The use of illegal performance enhancing substances (PEDs) by school-age athletes is on the rise, leading researchers to investigate how kids develop positive or negative attitudes about doping. While many media pundits place blame at the feet of elite and pro athletes who engage in doping behaviors, research indicates parents, coaches, peers, and personal motivations play more substantial roles. Even more troubling, recent research suggests parents may inadvertently encourage positive attitudes toward doping even when they are personally against PEDs.
How Kids Learn to Accept Doping
Research has identified a wide range of factors that influence how young athletes form their views on doping.
Causes of Success
An adolescent’s beliefs about the causes of success in sport influence their intentions to dope. Athletes who believe success or failure in sport is due to external factors (equipment, resources, etc.) are more likely to consider doping as an option. Particularly, a 2014 study by Barkoukis indicates a belief that deception (cheating or doping) is an accepted component of achieving success (e.g. “nobody wins without it”), or was already a factor in achieving success (e.g. “everybody else already does it”) is a good predictor of an athlete’s intent to use PEDs.

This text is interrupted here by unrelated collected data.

(* ===== verification/MessageWire.v ===== *)
(** * Reading from a packet

    The primitives of the message parser: names up to case, the searches of a
    section, the fields of a packet, and the readers of names and data, which return
    on every input, with new scratch buffers as needed. *)

From S2P Require Import Prelude Buffer Name NameTheory FromWire Rdata Message.

(** ** Names up to case *)

Definition name_fold (n : dns_name_t) : list Z := map tolower (ndata n).

Lemma wire_injective ls : forall ms, wire ls = wire ms -> ls = ms.
Proof.
  induction ls as [|l ls IH]; intros [|m ms]; try done. rewrite !wire_cons. intros [= El E].
  assert (length l = length m) by (unfold Zlen in El; lia).
  apply app_inj_1 in E as [-> E]; [|done]. f_equal. by apply IH.
Qed.

Lemma fold_of_wire ls : Forall short_label ls -> map tolower (wire ls) = wire (map lower_label ls).
Proof.
  induction 1 as [|l ls Hl _ IH]; [done|]. cbn [map]. rewrite !wire_cons. cbn [map]. rewrite map_app, IH.
  assert (E : Zlen (lower_label l) = Zlen l) by (unfold lower_label, Zlen; by rewrite length_map).
  pose proof (Zlen_nonneg l). unfold short_label in Hl. rewrite E, (tolower_spec (Zlen l)) by (unfold is_byte; lia).
  by rewrite (proj2 (andb_false_iff _ _)) by (left; lia).
Qed.

Lemma short_labels body ab : Forall good_label body -> Forall short_label (labels_of body ab).
Proof.
  intros Hb. unfold labels_of. apply Forall_app. split; [|by destruct ab; repeat constructor].
  eapply Forall_impl; [exact Hb|]. intros l [_ ?]. unfold short_label. lia.
Qed.
Lemma wp_check_special id count recstart rdtype rdclass name ls s : readable s -> wf_name name ls true ->
  wp (check_special false id count recstart rdtype rdclass name)
    (fun skip s' => still s s' /\ skip = unsearched rdtype /\ unsearched_ok id count rdtype (s_msg s)) (fails s) s.
Proof.
  intros R Wn. unfold check_special. wbind. apply wp_get_msg. destruct (Z.eqb_spec rdtype dns_rdatatype_tsig) as [->|Ht].
  - apply wp_formerr; [done|]. intros Hc. wbind. apply wp_get_msg. wbind. unfold wp at 1, put_msg. apply wp_ret.
    split_and!; [split_and!; [|done..]; by split|done|]. split; [|done]. intros _. unfold DNS_SECTION_ADDITIONAL in *. lia.
  - destruct (Z.eqb_spec rdtype dns_rdatatype_opt) as [->|Ho].
    + wbind. eapply wp_lift; [exact (equal_fold _ _ _ _ rootname_wf Wn)|]. apply wp_formerr; [done|]. intros Hc. apply wp_ret.
      split_and!; [by apply still_refl|done|]. split; [done|]. intros _. apply orb_false_iff in Hc as [_ Hc%bool_decide_eq_false]. by apply dec_stable in Hc.
    + assert (Hs : unsearched rdtype = false) by (unfold unsearched; by rewrite (proj2 (Z.eqb_neq _ _) Ht), (proj2 (Z.eqb_neq _ _) Ho)).
      rewrite Hs. case_if; [apply wp_formerr; [done|]; intros _|]; apply wp_ret; (split_and!; [by apply still_refl|done|by split]).
Qed.

(** The data of a record at [pos]: [c] is the class it is read with. *)
Definition data_at (dctx : dns_decompress_t) (c type : Z) (b : isc_buffer_t) (pos len : Z) (d : list Z) : Prop :=
  exists rdata, data_of dctx c type (mkbuffer (b_base b) (b_used b) pos (pos + len)) (Some rdata) /\ d = rdata_data rdata.

(** What the data of a record is: nothing for the tests and deletions of a dynamic
    update, else what is read from the packet. *)
Definition rdata_from (dctx : dns_decompress_t) (opcode id rdclass rdtype : Z) (b : isc_buffer_t) (pos len : Z)
    (rdata : dns_rdata) : Prop :=
  if (opcode =? dns_opcode_update) && update id rdclass
  then len = 0 /\ rdata = mkRdata [] rdclass rdtype DNS_RDATA_UPDATE
  else exists c d, data_at dctx c rdtype b pos len d /\ rdata = mkRdata d rdclass rdtype 0
         /\ (c = rdclass \/ (opcode = dns_opcode_update /\ rdclass = dns_rdataclass_none /\ id = DNS_SECTION_UPDATE)).

(** Signatures have a type covered. *)
Definition signed (rdata : dns_rdata) : Prop :=
  bytes (rdata_data rdata) /\ (rdata_flags rdata = 0 ->
    rdata_type rdata = dns_rdatatype_sig \/ rdata_type rdata = dns_rdatatype_rrsig -> 2 <= Zlen (rdata_data rdata)).

Lemma wp_read_rdata dctx id rdtype rdclass len s : readable s -> 0 <= len < 65536 -> at_ s + len <= b_used (s_source s) ->
  wp (read_rdata mem dctx id rdtype rdclass len) (fun rdata s' => calm s s' /\ s_free_name s' = s_free_name s
    /\ at_ s' = at_ s + len /\ signed rdata /\ rdata_type rdata = rdtype
    /\ rdata_from dctx (m_opcode (s_msg s)) id rdclass rdtype (s_source s) (at_ s) len rdata) (fails s) s.
Proof.
  intros R Hl Hu. unfold read_rdata. wstep wp_allocate; [done| |done]. intros _ s1 [-> C1]. set (s1 := set_msg _ s) in *. wbind. apply wp_get_msg.
  unfold rdata_from. change (m_opcode (s_msg s1)) with (m_opcode (s_msg s)).
  destruct ((m_opcode (s_msg s) =? dns_opcode_update) && update id rdclass) eqn:Eu.
  { destruct (Z.eqb_spec len 0) as [->|]; [|apply wp_fail; by split]. apply wp_ret. split_and!; try done; [unfold at_; cbn; lia|split; [apply Forall_nil_2|done]]. }
  wbind. apply wp_get_source. set (c := if (rdclass =? _) && _ && _ then _ else _).
  assert (Hc : c = rdclass \/ (m_opcode (s_msg s) = dns_opcode_update /\ rdclass = dns_rdataclass_none /\ id = DNS_SECTION_UPDATE)).
  { unfold c. destruct ((rdclass =? _) && _ && _) eqn:E; [|by left]. right. rewrite !andb_true_iff, !Z.eqb_eq in E. tauto. }
  pose proof (cm_readable _ _ C1) as [W1 P1].
  destruct (getrdata_spec mem (s_source s1) (s_msg s1) dctx c rdtype len W1 P1 Hl) as (r & d & b' & m' & Eg & Rm & Wb & Hd & Hof); [exact Hu|].
  wbind. eapply wp_lift; [exact Eg|]. cbv beta iota. wbind. unfold wp at 1, put_source. wbind. unfold wp at 1, put_msg. cbn [s_source s_msg s_problem s_free_rdataset s_free_name].
  assert (C2 : b_base b' = b_base (s_source s1) -> b_used b' = b_used (s_source s1) -> calm s (set_msg m' (set_source b' s1))).
  { intros E1 E2. assert (C2 : calm s1 (set_source b' s1)) by (by apply calm_source).
    eapply calm_trans; [exact C1|]. eapply calm_trans; [exact C2|]. by apply calm_reads; [apply C2|]. }
  unfold data_read in Hd. destruct (bool_decide (r = ISC_R_SUCCESS)) eqn:Er.
  - apply bool_decide_eq_true in Er as ->. destruct Hd as (rdata & -> & Et & Ef & Hsig & Hb & ->). apply wp_ret.
    split_and!; [by apply C2|done|done| |done|].
    + split; [done|]. intros _ Hty. apply Hsig. cbn in Hty. by rewrite Et in Hty.
    + exists c, (rdata_data rdata). split_and!; [|by rewrite Et, Ef|done]. exists rdata. split; [by apply Hof|done].
  - apply bool_decide_eq_false in Er. destruct Hd as [-> ->]. apply wp_fail. split; [done|]. by apply C2.
Qed.
(* ===== verification/MessageRecord.v ===== *)
(** * A record of a message

    One iteration of the loop over the records of a section: it returns, what it took
    from the pools is accounted for, and on success the record of the packet is in its
    place. *)

From S2P Require Import Prelude Buffer Name NameTheory FromWire Rdata Message MessageWire MessageRead MessagePlace.

(** ** The account of the pools *)

Definition one {A} (o : option A) : Z := match o with Some _ => 1 | None => 0 end.

(** The names and rdatasets that belong to the message. *)
Definition names_held (m : dns_message) : Z := total Zlen (m_sections m) + one (m_sig0 m) + one (m_tsig m).
Definition rdatasets_held (m : dns_message) : Z :=
  total rdataset_count (m_sections m) + one (m_opt m) + one (m_sig0 m) + one (m_tsig m).

(** Everything that was taken from the pools is linked into the message, except what
    is still to be freed. *)
Definition balanced (s : section_st) : Prop :=
  m_names (s_msg s) = names_held (s_msg s) + Z.b2z (s_free_name s)
  /\ m_rdatasets (s_msg s) = rdatasets_held (s_msg s) + Z.b2z (s_free_rdataset s).

(** What holds in every state while the section [id] is parsed. *)
Record frame (id : Z) (s0 s : section_st) : Prop := {
  fr_readable : readable s;
  fr_base : b_base (s_source s) = b_base (s_source s0);
  fr_used : b_used (s_source s) = b_used (s_source s0);
  fr_problem : s_problem s = false;
  fr_counts : m_counts (s_msg s) = m_counts (s_msg s0);
  fr_opcode : m_opcode (s_msg s) = m_opcode (s_msg s0);
  fr_intent : m_from_to_wire (s_msg s) = m_from_to_wire (s_msg s0);
  fr_section : has_section id s;
  fr_length : length (m_sections (s_msg s)) = length (m_sections (s_msg s0));
  fr_others : forall j, j <> Z.to_nat id -> m_sections (s_msg s) !! j = m_sections (s_msg s0) !! j;
  fr_balanced : balanced s
}.

Definition nosig (s : section_st) : Prop := m_sig0 (s_msg s) = None /\ m_tsig (s_msg s) = None.

Lemma frame_calm id s0 s s' : frame id s0 s -> calm s s' -> frame id s0 s' /\ (nosig s -> nosig s').
Proof.
  intros F C. split; [|unfold nosig; by rewrite (cm_sig0 _ _ C), (cm_tsig _ _ C)]. destruct F, C. unfold has_section, balanced, names_held, rdatasets_held in *.
  split; try congruence; try done; [unfold has_section; by rewrite cm_sections|by rewrite cm_sections|]. unfold balanced, names_held, rdatasets_held. rewrite cm_sections, cm_opt, cm_sig0, cm_tsig, cm_rdatasets, cm_rdataset. lia.
Qed.

Lemma frame_moved id s0 l s s' : frame id s0 s -> moved id l s s' -> frame id s0 s' /\ (nosig s -> nosig s').
Proof.
  intros F M. split; [|unfold nosig; by rewrite (mv_sig0 _ _ _ _ M), (mv_tsig _ _ _ _ M)].
  pose proof (section_lookup _ _ (fr_section _ _ _ F)) as Hl. destruct F as [? ? ? ? ? ? ? H ? ? B], M.
  split; try congruence; try done.
  - unfold has_section. by rewrite mv_sections, length_insert.
  - by rewrite mv_sections, length_insert.
  - intros j Hj. rewrite mv_sections, list_lookup_insert_ne by done. by apply fr_others0.
  - unfold balanced, names_held, rdatasets_held in *. rewrite mv_sections, mv_opt, mv_sig0, mv_tsig.
    rewrite (sum_insert _ _ _ _ _ Hl), (sum_insert _ _ _ _ _ Hl). lia.
Qed.

Section record.
Context `{RT : RdataTypes} `{OK : !RdataTypesOk} (mem : Z -> bool).
Context (id : Z) (s0 : section_st).

Definition apart (d : dns_rdata) : bool := kept_apart (rdata_type d) (sigzero d).

(** The rdatasets that a message holds apart: OPT, SIG(0) and TSIG. *)
Definition specials (m : dns_message) : option dns_rdataset * option (dns_rdataset * dns_name_t) * option (dns_rdataset * dns_name_t) :=
  (m_opt m, m_sig0 m, m_tsig m).

Definition uncompressed (name : dns_name_t) : dns_name_t :=
  mkname (ndata name) (labels name) (Z.lor (attributes name) DNS_NAMEATTR_NOCOMPRESS) (offsets name) (buffer name).

Lemma calm_specials s s' : calm s s' -> specials (s_msg s') = specials (s_msg s).
Proof. intros C. unfold specials. by rewrite (cm_opt _ _ C), (cm_sig0 _ _ C), (cm_tsig _ _ C). Qed.

Lemma moved_specials l s s' : moved id l s s' -> specials (s_msg s') = specials (s_msg s).
Proof. intros M. unfold specials. by rewrite (mv_opt _ _ _ _ M), (mv_sig0 _ _ _ _ M), (mv_tsig _ _ _ _ M). Qed.

(** What the message holds apart after a record: it takes the place of its kind. *)
Definition remembered (d : dns_rdata) (r : dns_rdataset) (name : dns_name_t) sp :
    option dns_rdataset * option (dns_rdataset * dns_name_t) * option (dns_rdataset * dns_name_t) :=
  let '(opt, sig0, tsig) := sp in
  if rdata_type d =? dns_rdatatype_opt then (Some r, sig0, tsig)
  else if sigzero d then (opt, Some (r, name), tsig)
  else if rdata_type d =? dns_rdatatype_tsig then (opt, sig0, Some (r, uncompressed name))
  else sp.

Lemma remembered_linked d r name sp : apart d = false -> remembered d r name sp = sp.
Proof.
  unfold apart, kept_apart, remembered. intros [[-> ->]%orb_false_iff ->]%orb_false_iff. by destruct sp as [[? ?] ?].
Qed.

(** An error: everything is accounted for, and no signature was seen. *)
Definition broken (r : isc_result_t) (s : section_st) : Prop := r <> ISC_R_SUCCESS /\ frame id s0 s /\ nosig s.

(** After a record, nothing is left to be freed. *)
Record settled (s s' : section_st) : Prop := {
  sd_frame : frame id s0 s';
  sd_source : s_source s' = s_source s;
  sd_name : s_free_name s' = false;
  sd_rdataset : s_free_rdataset s' = false
}.

Lemma broken_stops s r s' : frame id s0 s -> nosig s -> stops id s r s' -> broken r s'.
Proof. intros F N [Hr [l M]]. destruct (frame_moved _ _ _ _ _ F M) as [F' N']. split_and!; [done|done|by apply N']. Qed.

Lemma wp_release s : s_problem s = false -> s_free_name s = false -> s_free_rdataset s = false -> 
  forall (Q : unit -> section_st -> Prop), Q tt s -> wp release_record Q broken s.
Proof. intros H1 H2 H3 Q HQ. unfold wp, release_record. by rewrite H1, H2, H3. Qed.

(** The message took over the name and the rdataset. *)
Lemma frame_taken s m : frame id s0 s -> s_free_name s = true -> s_free_rdataset s = true ->
  m_scratchpad m = m_scratchpad (s_msg s) -> m_sections m = m_sections (s_msg s) -> m_counts m = m_counts (s_msg s) ->
  m_opcode m = m_opcode (s_msg s) -> m_from_to_wire m = m_from_to_wire (s_msg s) ->
  m_names m - names_held m = m_names (s_msg s) - names_held (s_msg s) - 1 ->
  m_rdatasets m - rdatasets_held m = m_rdatasets (s_msg s) - rdatasets_held (s_msg s) - 1 ->
  frame id s0 (set_free false false (set_msg m s)).
Proof.
  intros [[R1 R2] ? ? ? ? ? ? ? ? ? [B1 B2]] Hf Hr Ep Es Ec Eo Ei En Ed. unfold has_section, pad_ok in *. rewrite Hf, Hr in *.
  split; try done; cbn; try congruence.
  - split; [done|]. unfold pad_ok. cbn. by rewrite Ep.
  - unfold has_section. cbn. by rewrite Es.
  - by rewrite Es.
  - split; cbn in *; lia.
Qed.

Ltac taken m := apply frame_taken; [done|done|done|done|done|done|done|done|unfold names_held, m; cbn|unfold rdatasets_held, m; cbn].

(** OPT, TSIG and SIG(0): the record is remembered. *)
Lemma wp_remember d r name s : frame id s0 s -> nosig s -> s_free_name s = true -> s_free_rdataset s = true ->
  apart d = true -> (rdata_type d = dns_rdatatype_opt -> m_opt (s_msg s) = None) ->
  wp (run remember_opt (rdata_type d) (RLocal r) ;;
      run remember_sig (rdata_type d) (sigzero d) (NLocal name) (RLocal r) ;;
      release_record)
    (fun _ s' => settled s s' /\ section_of (s_msg s') id = section_of (s_msg s) id /\ (rdata_type d = dns_rdatatype_opt -> nosig s')
       /\ specials (s_msg s') = remembered d r name (specials (s_msg s)))
    broken s.
Proof.
  intros F [N1 N2] Hf Hr Ha Ho. wbind. unfold remember_opt. wbind. apply wp_get_msg.
  destruct (Z.eqb_spec (rdata_type d) dns_rdatatype_opt) as [Ht|Ht].
  - rewrite bool_decide_eq_true_2 by auto. cbn [andb]. unfold wp at 1. cbn.
    assert (Ez : sigzero d = false) by (unfold sigzero; by rewrite Ht). rewrite Ez, Ht. wbind. unfold wp at 1. cbn.
    apply wp_release; [apply F|done|done|]. split_and!; [|done|by intros _; split|by unfold specials, remembered; cbn; rewrite ?Ht].
    split; try done. cbn. set (m := with_memory _ _ _ _ _). change (frame id s0 (set_free false false (set_msg m s))).
    taken m; rewrite ?(Ho Ht); cbn; lia.
  - cbn [andb]. apply wp_ret. wbind. unfold remember_sig. wbind. apply wp_get_msg. rewrite !bool_decide_eq_true_2, !andb_true_r by done.
    destruct (sigzero d) eqn:Ez.
    + unfold wp at 1. cbn. apply wp_release; [apply F|done|done|].
      split_and!; [|done|done|by unfold specials, remembered; cbn; rewrite (proj2 (Z.eqb_neq _ _) Ht), Ez].
      split; try done. cbn. set (m := with_sigs _ _ _). change (frame id s0 (set_free false false (set_msg m s))).
      taken m; rewrite ?N1, ?N2; cbn; lia.
    + destruct (Z.eqb_spec (rdata_type d) dns_rdatatype_tsig) as [Hg|Hg].
      2:{ unfold apart, kept_apart in Ha. rewrite Ez, (proj2 (Z.eqb_neq _ _) Ht), (proj2 (Z.eqb_neq _ _) Hg) in Ha. done. }
      unfold wp at 1. cbn. apply wp_release; [apply F|done|done|].
      split_and!; [|done|done|by unfold specials, remembered; cbn; rewrite (proj2 (Z.eqb_neq _ _) Ht), Ez, Hg].
      split; try done. cbn. set (m := with_sigs _ _ _). change (frame id s0 (set_free false false (set_msg m s))).
      taken m; rewrite ?N1, ?N2; cbn; lia.
Qed.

In contrast, athletes who believe effort and mastery of skills are the causes of success in sport are more likely to have negative views on cheating and doping.
Internal/External Locus of Control
A person’s locus of control is the degree to which that person believes he or she has control over the events and factors that determine outcomes in life. Kids with a high internal locus of control have a strong belief they can make decisions that shape the results they achieve. These kids are more likely to view effort and mastery as the causes for success in sport, and they have a greater ability to resist pressure to cheat.
Kids with a high external locus of control believe they don’t have the ability to make decisions and affect outcomes. When they don’t believe they have control over what happens to them, they also tend not to believe athletes in sport succeed because of effort and mastery, and hence are more likely to view deception and cheating as a likely and acceptable path to success.
Moral Disengagement
We have all seen people – perhaps our own kids – do something totally contrary to moral standards and find a way to justify the behavior. Psychologists refer to this behavior as moral disengagement.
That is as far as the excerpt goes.